# INSTRUCTIONS FOR THE TASK
Your answer is to be every line of the material that includes the string "area".
-------
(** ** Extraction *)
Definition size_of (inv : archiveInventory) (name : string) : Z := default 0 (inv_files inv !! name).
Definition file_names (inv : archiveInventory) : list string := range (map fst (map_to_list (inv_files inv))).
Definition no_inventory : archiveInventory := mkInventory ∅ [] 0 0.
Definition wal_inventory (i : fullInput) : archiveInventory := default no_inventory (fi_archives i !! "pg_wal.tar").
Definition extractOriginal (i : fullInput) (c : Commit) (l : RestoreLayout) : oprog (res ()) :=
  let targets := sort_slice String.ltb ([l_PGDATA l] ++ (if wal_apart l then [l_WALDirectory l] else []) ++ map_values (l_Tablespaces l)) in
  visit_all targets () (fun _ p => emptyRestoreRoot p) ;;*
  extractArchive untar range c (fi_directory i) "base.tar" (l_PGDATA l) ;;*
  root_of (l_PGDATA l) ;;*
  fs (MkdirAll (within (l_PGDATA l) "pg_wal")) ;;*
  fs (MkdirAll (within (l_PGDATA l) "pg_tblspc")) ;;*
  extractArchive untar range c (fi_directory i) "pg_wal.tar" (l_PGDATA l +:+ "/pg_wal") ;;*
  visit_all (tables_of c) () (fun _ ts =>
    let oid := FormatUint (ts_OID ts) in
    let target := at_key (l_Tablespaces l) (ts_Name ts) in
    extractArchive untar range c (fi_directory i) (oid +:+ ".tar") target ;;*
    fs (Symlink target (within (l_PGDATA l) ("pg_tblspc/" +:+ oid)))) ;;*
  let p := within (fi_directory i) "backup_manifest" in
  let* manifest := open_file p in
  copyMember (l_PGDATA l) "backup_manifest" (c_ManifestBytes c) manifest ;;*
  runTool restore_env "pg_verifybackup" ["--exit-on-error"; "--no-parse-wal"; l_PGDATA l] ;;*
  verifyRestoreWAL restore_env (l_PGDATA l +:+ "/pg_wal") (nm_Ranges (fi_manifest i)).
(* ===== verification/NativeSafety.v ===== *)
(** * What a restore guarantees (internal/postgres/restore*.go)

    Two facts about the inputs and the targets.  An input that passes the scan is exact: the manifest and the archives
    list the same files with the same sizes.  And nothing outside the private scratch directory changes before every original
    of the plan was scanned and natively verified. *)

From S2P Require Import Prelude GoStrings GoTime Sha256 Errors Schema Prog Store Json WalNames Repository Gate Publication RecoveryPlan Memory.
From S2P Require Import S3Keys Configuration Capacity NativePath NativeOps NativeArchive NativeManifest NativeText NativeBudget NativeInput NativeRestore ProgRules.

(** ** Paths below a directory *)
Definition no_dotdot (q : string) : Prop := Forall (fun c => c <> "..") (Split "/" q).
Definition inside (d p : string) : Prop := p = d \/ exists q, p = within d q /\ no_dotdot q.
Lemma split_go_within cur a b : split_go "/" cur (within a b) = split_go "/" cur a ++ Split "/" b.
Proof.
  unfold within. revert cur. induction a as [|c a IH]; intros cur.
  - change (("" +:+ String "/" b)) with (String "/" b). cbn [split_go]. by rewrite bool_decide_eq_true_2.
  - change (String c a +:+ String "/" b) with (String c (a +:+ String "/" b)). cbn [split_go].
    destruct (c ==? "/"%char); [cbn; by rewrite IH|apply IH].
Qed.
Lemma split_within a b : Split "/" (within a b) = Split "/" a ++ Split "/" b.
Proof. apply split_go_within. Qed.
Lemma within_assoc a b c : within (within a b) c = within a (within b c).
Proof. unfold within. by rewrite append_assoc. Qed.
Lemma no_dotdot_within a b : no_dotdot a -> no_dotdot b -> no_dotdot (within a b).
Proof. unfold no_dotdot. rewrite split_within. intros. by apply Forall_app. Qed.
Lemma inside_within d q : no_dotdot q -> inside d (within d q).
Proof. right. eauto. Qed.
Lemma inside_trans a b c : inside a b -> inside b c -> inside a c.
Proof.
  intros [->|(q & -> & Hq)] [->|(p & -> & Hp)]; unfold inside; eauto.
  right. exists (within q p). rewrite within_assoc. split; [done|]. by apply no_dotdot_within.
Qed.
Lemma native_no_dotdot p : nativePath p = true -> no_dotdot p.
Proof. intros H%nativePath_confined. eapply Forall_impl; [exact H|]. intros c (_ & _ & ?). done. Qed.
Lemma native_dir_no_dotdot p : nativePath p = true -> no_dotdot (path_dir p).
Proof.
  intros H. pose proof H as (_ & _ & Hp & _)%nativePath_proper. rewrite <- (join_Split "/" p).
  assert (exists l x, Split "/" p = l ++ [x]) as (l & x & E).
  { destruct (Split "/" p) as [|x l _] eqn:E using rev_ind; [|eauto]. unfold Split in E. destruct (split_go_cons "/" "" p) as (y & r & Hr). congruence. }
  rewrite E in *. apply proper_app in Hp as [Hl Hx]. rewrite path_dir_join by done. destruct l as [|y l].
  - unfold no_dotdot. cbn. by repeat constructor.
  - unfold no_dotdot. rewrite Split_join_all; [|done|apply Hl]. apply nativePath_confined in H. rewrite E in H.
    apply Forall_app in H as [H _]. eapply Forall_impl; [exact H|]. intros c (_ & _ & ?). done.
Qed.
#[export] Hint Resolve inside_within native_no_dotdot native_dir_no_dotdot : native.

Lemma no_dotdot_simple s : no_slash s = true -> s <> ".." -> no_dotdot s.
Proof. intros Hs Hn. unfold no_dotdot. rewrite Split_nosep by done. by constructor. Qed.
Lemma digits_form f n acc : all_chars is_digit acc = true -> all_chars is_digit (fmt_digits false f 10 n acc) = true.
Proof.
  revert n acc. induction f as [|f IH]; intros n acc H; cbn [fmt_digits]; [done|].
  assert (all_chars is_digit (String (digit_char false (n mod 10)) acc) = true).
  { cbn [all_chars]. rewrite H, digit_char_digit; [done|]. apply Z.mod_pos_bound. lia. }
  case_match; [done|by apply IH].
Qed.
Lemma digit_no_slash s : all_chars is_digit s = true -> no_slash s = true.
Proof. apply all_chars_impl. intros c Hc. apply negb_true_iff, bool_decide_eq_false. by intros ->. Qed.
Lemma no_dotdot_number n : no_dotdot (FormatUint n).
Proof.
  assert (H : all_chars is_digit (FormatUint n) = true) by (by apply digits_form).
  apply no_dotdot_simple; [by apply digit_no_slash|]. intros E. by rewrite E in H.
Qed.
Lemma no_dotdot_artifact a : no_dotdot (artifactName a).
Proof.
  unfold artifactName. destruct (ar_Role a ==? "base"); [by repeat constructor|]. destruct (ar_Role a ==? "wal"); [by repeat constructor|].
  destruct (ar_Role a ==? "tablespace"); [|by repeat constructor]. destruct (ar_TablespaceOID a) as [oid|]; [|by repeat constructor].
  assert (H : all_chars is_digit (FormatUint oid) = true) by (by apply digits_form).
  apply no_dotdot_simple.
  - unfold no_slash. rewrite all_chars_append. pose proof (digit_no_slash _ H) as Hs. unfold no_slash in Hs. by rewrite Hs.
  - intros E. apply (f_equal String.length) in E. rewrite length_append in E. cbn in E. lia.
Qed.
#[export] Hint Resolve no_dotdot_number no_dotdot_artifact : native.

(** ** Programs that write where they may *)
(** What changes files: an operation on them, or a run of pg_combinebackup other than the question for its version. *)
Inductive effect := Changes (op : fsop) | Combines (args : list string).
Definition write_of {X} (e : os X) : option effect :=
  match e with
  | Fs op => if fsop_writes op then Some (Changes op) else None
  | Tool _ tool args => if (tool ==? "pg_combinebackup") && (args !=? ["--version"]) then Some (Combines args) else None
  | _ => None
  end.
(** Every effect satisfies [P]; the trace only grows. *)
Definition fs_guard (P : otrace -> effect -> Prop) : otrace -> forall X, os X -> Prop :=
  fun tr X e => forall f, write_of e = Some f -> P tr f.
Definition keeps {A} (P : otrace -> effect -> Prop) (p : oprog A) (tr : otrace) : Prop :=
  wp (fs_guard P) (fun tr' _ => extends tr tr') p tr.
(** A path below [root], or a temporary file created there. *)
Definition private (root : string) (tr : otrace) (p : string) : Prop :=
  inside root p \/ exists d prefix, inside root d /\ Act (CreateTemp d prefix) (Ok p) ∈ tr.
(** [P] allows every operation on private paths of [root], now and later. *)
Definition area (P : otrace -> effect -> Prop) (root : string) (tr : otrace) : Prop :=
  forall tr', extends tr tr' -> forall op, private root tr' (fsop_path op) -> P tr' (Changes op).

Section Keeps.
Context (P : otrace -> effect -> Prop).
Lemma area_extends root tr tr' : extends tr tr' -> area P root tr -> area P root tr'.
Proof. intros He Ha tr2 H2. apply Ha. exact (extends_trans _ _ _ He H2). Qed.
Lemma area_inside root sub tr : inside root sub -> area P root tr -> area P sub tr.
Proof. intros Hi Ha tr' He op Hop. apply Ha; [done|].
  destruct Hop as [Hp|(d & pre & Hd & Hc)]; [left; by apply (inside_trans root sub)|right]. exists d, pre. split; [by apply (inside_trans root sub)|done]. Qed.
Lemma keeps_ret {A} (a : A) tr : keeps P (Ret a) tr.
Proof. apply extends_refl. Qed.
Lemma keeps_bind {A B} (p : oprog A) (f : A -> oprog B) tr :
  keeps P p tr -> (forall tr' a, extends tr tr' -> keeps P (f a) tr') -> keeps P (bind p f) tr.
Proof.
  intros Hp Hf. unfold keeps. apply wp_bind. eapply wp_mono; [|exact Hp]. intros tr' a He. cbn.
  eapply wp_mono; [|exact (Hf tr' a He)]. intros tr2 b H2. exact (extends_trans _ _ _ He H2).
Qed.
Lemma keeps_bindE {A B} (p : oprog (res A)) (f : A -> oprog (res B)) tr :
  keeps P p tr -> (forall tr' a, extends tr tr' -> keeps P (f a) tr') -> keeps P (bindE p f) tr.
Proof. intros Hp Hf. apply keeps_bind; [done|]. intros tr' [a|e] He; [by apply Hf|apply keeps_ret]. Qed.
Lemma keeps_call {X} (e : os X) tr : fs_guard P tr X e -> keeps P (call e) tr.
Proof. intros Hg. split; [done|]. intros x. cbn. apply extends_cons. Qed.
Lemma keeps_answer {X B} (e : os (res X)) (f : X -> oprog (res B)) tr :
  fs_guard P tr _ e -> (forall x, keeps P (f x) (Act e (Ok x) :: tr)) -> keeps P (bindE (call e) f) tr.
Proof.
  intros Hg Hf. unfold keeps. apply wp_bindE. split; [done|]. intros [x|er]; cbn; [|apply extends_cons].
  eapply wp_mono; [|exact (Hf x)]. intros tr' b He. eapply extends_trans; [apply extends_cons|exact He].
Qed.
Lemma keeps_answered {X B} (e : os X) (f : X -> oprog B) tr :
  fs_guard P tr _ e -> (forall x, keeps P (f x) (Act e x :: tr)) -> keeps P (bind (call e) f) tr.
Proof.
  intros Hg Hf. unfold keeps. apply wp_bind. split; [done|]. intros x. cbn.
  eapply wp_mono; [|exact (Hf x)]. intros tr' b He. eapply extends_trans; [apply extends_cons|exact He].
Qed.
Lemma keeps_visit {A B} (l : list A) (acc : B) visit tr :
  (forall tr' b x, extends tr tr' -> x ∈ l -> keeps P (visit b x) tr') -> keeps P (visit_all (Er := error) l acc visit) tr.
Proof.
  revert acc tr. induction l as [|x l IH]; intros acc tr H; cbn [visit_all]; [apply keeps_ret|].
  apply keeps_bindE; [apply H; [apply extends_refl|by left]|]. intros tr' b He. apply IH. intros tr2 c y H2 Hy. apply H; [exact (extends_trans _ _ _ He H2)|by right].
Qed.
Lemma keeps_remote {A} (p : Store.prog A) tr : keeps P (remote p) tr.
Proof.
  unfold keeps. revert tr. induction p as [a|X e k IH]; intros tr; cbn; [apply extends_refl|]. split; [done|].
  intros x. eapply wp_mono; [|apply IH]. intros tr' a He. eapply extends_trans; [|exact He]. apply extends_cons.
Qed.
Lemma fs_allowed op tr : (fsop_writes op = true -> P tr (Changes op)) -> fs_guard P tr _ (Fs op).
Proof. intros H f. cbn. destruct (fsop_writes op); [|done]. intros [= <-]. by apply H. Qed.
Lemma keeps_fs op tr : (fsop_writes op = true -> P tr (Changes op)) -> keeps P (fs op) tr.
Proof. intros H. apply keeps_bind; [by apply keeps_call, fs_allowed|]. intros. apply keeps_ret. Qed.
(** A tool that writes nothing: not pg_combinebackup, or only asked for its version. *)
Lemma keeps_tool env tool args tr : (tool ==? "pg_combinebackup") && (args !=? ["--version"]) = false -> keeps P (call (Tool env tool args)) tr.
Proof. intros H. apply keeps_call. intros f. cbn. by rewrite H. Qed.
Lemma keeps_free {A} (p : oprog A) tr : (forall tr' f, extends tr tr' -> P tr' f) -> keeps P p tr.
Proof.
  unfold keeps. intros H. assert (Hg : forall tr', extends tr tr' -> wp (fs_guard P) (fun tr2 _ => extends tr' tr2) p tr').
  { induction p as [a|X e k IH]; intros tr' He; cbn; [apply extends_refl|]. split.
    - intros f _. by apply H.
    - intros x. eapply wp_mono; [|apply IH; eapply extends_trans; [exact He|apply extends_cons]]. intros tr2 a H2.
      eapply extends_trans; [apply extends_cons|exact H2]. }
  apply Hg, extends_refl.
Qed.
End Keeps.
-------
# OUTPUT OF THE TASK
Definition area (P : otrace -> effect -> Prop) (root : string) (tr : otrace) : Prop :=
Lemma area_extends root tr tr' : extends tr tr' -> area P root tr -> area P root tr'.
Lemma area_inside root sub tr : inside root sub -> area P root tr -> area P sub tr.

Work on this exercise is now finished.